Problem to work on: Set down exactly the lines in the records below that run from the line with "(** [AMLObject(deviceId, timeStamp, id)] *)" to the line with "unfold AMLDataOps.setValue. destruct", inclusive, and nothing more.

Saved entries:
***

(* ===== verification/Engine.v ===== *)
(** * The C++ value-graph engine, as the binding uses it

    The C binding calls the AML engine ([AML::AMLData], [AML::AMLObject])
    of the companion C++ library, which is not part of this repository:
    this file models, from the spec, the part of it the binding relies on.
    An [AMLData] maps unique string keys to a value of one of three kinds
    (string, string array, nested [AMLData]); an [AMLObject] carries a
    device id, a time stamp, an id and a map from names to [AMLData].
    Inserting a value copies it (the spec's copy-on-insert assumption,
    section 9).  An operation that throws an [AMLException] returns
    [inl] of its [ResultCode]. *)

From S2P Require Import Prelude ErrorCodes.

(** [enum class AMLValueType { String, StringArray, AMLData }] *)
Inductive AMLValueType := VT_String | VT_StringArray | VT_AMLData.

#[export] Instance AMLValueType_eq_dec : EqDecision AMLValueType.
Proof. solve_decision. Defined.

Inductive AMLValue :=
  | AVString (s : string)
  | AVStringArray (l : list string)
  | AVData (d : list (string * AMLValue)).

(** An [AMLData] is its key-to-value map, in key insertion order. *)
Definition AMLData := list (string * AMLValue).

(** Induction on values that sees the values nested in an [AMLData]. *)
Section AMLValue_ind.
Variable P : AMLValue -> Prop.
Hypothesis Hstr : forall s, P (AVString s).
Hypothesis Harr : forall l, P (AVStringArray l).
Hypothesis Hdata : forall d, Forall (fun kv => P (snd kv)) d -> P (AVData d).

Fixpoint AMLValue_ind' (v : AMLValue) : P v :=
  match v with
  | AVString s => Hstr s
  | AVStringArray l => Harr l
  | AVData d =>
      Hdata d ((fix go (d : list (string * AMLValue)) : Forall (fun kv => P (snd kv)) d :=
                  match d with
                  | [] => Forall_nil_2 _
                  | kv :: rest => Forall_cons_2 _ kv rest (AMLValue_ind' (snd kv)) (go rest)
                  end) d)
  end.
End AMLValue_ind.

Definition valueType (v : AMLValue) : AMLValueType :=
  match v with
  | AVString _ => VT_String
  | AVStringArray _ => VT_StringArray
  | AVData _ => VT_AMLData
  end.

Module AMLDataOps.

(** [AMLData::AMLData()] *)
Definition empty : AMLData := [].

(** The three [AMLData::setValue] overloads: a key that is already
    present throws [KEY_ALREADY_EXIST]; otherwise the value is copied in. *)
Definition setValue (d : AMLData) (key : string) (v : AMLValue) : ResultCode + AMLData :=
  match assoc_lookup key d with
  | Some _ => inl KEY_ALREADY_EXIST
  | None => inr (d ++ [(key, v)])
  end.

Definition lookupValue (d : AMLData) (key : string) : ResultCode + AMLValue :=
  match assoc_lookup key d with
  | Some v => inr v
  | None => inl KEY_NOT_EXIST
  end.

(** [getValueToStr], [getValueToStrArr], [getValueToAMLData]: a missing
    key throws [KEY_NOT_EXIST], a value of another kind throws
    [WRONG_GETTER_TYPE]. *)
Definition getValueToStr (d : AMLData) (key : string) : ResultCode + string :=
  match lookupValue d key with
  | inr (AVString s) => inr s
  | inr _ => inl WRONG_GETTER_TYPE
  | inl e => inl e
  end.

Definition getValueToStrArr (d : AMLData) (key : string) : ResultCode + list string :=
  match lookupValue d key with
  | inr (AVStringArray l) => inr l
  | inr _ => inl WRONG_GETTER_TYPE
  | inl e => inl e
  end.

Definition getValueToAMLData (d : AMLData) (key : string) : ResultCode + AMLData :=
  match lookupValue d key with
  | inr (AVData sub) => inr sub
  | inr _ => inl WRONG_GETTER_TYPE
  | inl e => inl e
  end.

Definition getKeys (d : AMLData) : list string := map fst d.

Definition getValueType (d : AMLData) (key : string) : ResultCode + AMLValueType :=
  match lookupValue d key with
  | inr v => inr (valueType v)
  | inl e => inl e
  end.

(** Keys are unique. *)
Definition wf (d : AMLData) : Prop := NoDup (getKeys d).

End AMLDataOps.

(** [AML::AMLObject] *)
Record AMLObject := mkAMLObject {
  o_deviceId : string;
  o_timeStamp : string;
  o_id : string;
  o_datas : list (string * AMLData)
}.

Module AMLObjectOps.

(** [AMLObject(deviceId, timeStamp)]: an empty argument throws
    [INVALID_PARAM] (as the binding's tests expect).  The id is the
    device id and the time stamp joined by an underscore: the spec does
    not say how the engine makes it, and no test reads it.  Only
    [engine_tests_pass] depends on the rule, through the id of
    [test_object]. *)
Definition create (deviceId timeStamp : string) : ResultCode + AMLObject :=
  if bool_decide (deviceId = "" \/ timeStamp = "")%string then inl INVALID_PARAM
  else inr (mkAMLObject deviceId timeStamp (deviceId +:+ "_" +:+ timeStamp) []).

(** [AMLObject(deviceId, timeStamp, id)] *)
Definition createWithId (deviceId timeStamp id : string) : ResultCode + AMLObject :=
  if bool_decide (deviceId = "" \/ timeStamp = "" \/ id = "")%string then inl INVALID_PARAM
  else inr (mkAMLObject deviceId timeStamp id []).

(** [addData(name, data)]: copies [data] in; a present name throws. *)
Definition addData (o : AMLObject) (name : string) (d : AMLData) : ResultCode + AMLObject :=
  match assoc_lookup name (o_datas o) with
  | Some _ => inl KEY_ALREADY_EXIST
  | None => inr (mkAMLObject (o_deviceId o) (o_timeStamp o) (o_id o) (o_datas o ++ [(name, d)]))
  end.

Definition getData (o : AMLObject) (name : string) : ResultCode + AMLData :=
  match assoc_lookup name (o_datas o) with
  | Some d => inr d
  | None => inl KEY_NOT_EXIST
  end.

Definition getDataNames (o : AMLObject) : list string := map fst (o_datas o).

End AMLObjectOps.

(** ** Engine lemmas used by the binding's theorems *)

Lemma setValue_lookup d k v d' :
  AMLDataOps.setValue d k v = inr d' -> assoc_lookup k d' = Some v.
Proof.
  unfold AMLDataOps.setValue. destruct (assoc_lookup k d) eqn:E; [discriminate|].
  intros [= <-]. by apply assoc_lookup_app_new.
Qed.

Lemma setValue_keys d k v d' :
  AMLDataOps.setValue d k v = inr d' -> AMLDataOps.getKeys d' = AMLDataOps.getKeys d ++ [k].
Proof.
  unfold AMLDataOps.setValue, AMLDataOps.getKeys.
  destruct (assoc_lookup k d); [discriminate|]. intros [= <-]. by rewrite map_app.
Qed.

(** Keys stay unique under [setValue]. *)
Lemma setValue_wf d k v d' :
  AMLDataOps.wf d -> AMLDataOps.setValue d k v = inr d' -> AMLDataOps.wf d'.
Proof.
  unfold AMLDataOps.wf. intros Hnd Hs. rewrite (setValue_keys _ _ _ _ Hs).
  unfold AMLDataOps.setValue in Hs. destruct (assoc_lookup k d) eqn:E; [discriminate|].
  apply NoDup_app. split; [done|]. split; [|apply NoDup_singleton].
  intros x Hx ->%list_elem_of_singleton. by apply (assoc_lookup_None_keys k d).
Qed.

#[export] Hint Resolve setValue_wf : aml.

***

Answer for this exercise:
(** [AMLObject(deviceId, timeStamp, id)] *)
Definition createWithId (deviceId timeStamp id : string) : ResultCode + AMLObject :=
  if bool_decide (deviceId = "" \/ timeStamp = "" \/ id = "")%string then inl INVALID_PARAM
  else inr (mkAMLObject deviceId timeStamp id []).

(** [addData(name, data)]: copies [data] in; a present name throws. *)
Definition addData (o : AMLObject) (name : string) (d : AMLData) : ResultCode + AMLObject :=
  match assoc_lookup name (o_datas o) with
  | Some _ => inl KEY_ALREADY_EXIST
  | None => inr (mkAMLObject (o_deviceId o) (o_timeStamp o) (o_id o) (o_datas o ++ [(name, d)]))
  end.

Definition getData (o : AMLObject) (name : string) : ResultCode + AMLData :=
  match assoc_lookup name (o_datas o) with
  | Some d => inr d
  | None => inl KEY_NOT_EXIST
  end.

Definition getDataNames (o : AMLObject) : list string := map fst (o_datas o).

End AMLObjectOps.

(** ** Engine lemmas used by the binding's theorems *)

Lemma setValue_lookup d k v d' :
  AMLDataOps.setValue d k v = inr d' -> assoc_lookup k d' = Some v.
Proof.
  unfold AMLDataOps.setValue. destruct (assoc_lookup k d) eqn:E; [discriminate|].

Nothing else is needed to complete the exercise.